Reading Schopenhauer does things to one’s imagination. After reading “The World as Will and Representation”, Tolstoy was never the same again and the author of the already published masterpieces “War and Peace” and “Anna Karenina” turned prophet. Tolstoy’s latest phase of disorientation ended, he became a vegetarian, quitted smoking and strong drink and committed himself to champion good causes like social reforms, famine relief and publishing relentlessly about religion and education, the former earning him an excommunication from the Orthodox Church, the latter a reputation as publisher of a primer from which Russian children learned their letters well into the 1930s and being a paragon for alternative methods of learning and Free Schools like Summerhill.
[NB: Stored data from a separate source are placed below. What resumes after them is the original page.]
(** ** Integer conversions of the C++ side *)

Definition INT_MIN : Z := - 2 ^ 31.
Definition INT_MAX : Z := 2 ^ 31 - 1.

(** Conversion to [std::size_t] (64 bits, modular). *)
Definition to_size_t (v : Z) : Z := v mod 2 ^ 64.

(** [static_cast<int>] of a [std::size_t] (32-bit two's complement wrap). *)
Definition to_int (v : Z) : Z := (v + 2 ^ 31) mod 2 ^ 32 - 2 ^ 31.

(** *** [std::stoi]

    [std::stoi(str)] is [strtol(str.c_str(), &end, 10)]: leading white space
    is skipped, one optional sign is read, then the longest run of decimal
    digits; whatever follows is ignored.  [None] stands for the exception
    ([std::invalid_argument] when no digit is found, [std::out_of_range] when
    the value does not fit an [int]). *)

Fixpoint skip_spaces (s : list ascii) : list ascii :=
  match s with
  | c :: r => if isspace c then skip_spaces r else s
  | [] => []
  end.

Fixpoint read_digits (acc : Z) (s : list ascii) : Z :=
  match s with
  | c :: r => if isdigit c then read_digits (acc * 10 + digit_value c) r else acc
  | [] => acc
  end.

Definition read_sign (s : list ascii) : bool * list ascii :=
  match s with
  | c :: r =>
      if Ascii.eqb c "-" then (true, r)
      else if Ascii.eqb c "+" then (false, r)
      else (false, s)
  | [] => (false, s)
  end.

Definition stoi (str : list ascii) : option Z :=
  let '(negative, s) := read_sign (skip_spaces str) in
  match s with
  | c :: _ =>
      if isdigit c then
        let magnitude := read_digits 0 s in
        let v := if negative then - magnitude else magnitude in
        if (INT_MIN <=? v) && (v <=? INT_MAX) then Some v else None
      else None
  | [] => None
  end.

(** *** [operator<<(int)] with [std::setw] *)

(** Decimal digits of a non-negative number, most significant first. *)
Fixpoint decimal_digits (fuel : nat) (n : Z) (acc : list ascii) : list ascii :=
  match fuel with
  | O => acc
  | S fuel' =>
      if n <? 10 then digit_char n :: acc
      else decimal_digits fuel' (n / 10) (digit_char (n mod 10) :: acc)
  end.

(** An [int] has at most ten decimal digits. *)
Definition int_to_chars (v : Z) : list ascii :=
  if v <? 0 then "-"%char :: decimal_digits 10 (- v) []
  else decimal_digits 10 v [].

(** [ss << std::setw(w) << v]: the default fill character is a space and the
    default adjustment is to the right. *)
Definition setw (w : nat) (field : list ascii) : list ascii :=
  repeat SPACE (w - length field) ++ field.

(** [std::string::resize(n, c)]. *)
Definition resize (n : nat) (c : ascii) (s : list ascii) : list ascii :=
  take n s ++ repeat c (n - length s).

(** ** [Rtcm::Rtcm_Message] *)

Module Rtcm_Message.

Definition header_length : nat := 6.
Definition max_body_length : Z := 1029.

(** [data_] is a [std::array<char, header_length + max_body_length>],
    [body_length_] a [std::size_t]. *)
Record t : Type := mk {
  data_ : list ascii;
  body_length_ : Z
}.

(** The default constructor: [data_{}] is zero-initialised. *)
Definition new : t :=
  {| data_ := repeat NUL (header_length + Z.to_nat max_body_length);
     body_length_ := 0 |}.

Definition length (m : t) : Z := Z.of_nat header_length + body_length_ m.

(** [body()] points [header_length] characters into [data_]; the bytes that
    belong to the message are the first [body_length_] ones. *)
Definition body (m : t) : list ascii :=
  take (Z.to_nat (body_length_ m)) (drop header_length (data_ m)).

(** The six characters of the envelope header. *)
Definition header (m : t) : list ascii := take header_length (data_ m).

(** [void body_length(std::size_t new_length)] *)
Definition body_length (new_length : Z) (m : t) : t :=
  let m1 := {| data_ := data_ m; body_length_ := new_length |} in
  if body_length_ m1 >? max_body_length
  then {| data_ := data_ m1; body_length_ := max_body_length |}
  else m1.

(** [bool decode_header()]: the result and the message afterwards.  The
    array always holds the six header characters, so the last case of the
    match is never taken. *)
Definition decode_header (m : t) : bool * t :=
  let header := take header_length (data_ m) in
  match header with
  | h0 :: h1 :: header2 =>
      if negb (Ascii.eqb h0 "G") || negb (Ascii.eqb h1 "S") then (false, m)
      else
        match stoi header2 with
        | None => (false, {| data_ := data_ m; body_length_ := 0 |})
        | Some v =>
            let m1 := {| data_ := data_ m; body_length_ := to_size_t v |} in
            if body_length_ m1 =? 0 then (false, m1)
            else if body_length_ m1 >? max_body_length
                 then (false, {| data_ := data_ m; body_length_ := 0 |})
                 else (true, m1)
        end
  | _ => (false, m)
  end.

(** [void encode_header()] *)
Definition encode_header (m : t) : t :=
  let ss :=
    chars "GS" ++
    setw 4 (int_to_chars
              (Z.max (Z.min (to_int (body_length_ m)) (to_int max_body_length)) 0)) in
  let header := resize header_length SPACE ss in
  {| data_ := header ++ drop (List.length header) (data_ m);
     body_length_ := body_length_ m |}.

(** What an [async_read] of [header_length] bytes into [data()] leaves. *)
Definition receive_header (h : list ascii) (m : t) : t :=
  {| data_ := h ++ drop (List.length h) (data_ m);
     body_length_ := body_length_ m |}.

End Rtcm_Message.

(** ** [Rtcm::Rtcm_Listener_Room] *)

Module Rtcm_Listener_Room.

(** A participant is a [std::shared_ptr<RtcmListener>]; it is identified by
    the address it holds. *)
Definition participant : Type := nat.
Tolstoy in 1848 at the age of 20 - way to go to become...


It was a long way that took the princes’ scion from juvenile gambler to dashing artillery officer, anarchist, at least as an acquaintance of Proudhon, Krapotkin and Bakunin and internationally acclaimed author to become the white-bearded advocate of the humiliated and insulted, dressed day in day out in simple peasant’s garb and constantly worrying his wife and the Tsar’s Secret Police – one of their minions stated that Tolstoy’s fame was too great for Russia’s prisons to ever hold it. Tolstoy was indeed celebrated as a star author already during his lifetimes, especially abroad and the publication of “War and Peace” secured his position as crème de la crème of literary realism, ironically enough, since Tolstoy saw his own work as the frame for a socio-political discourse and not as fictional belles-lettres.





... to become the man Ilya Repin depicted in 1891: “Portrait of Leo Tolstoy in His Study” 




And coquetting with the simple life while having the vast estates of Yasnaya Polyana and his authors royalties in the background, his conviction for brotherly love, charity, nonviolence and a religiously inspired anarchism was genuine enough to inspire many, like Gandhi, to do good and his literary heritage is flawless in Tolstoy’s precise and multi-layered characterisations, coherent plots in novellas as well as in full-grown three-decker novels and his idea to write them as lessons are hardly noticeable as they seldom are when one of the greatest storytellers of world literature commits his imagination as well as his beliefs to paper.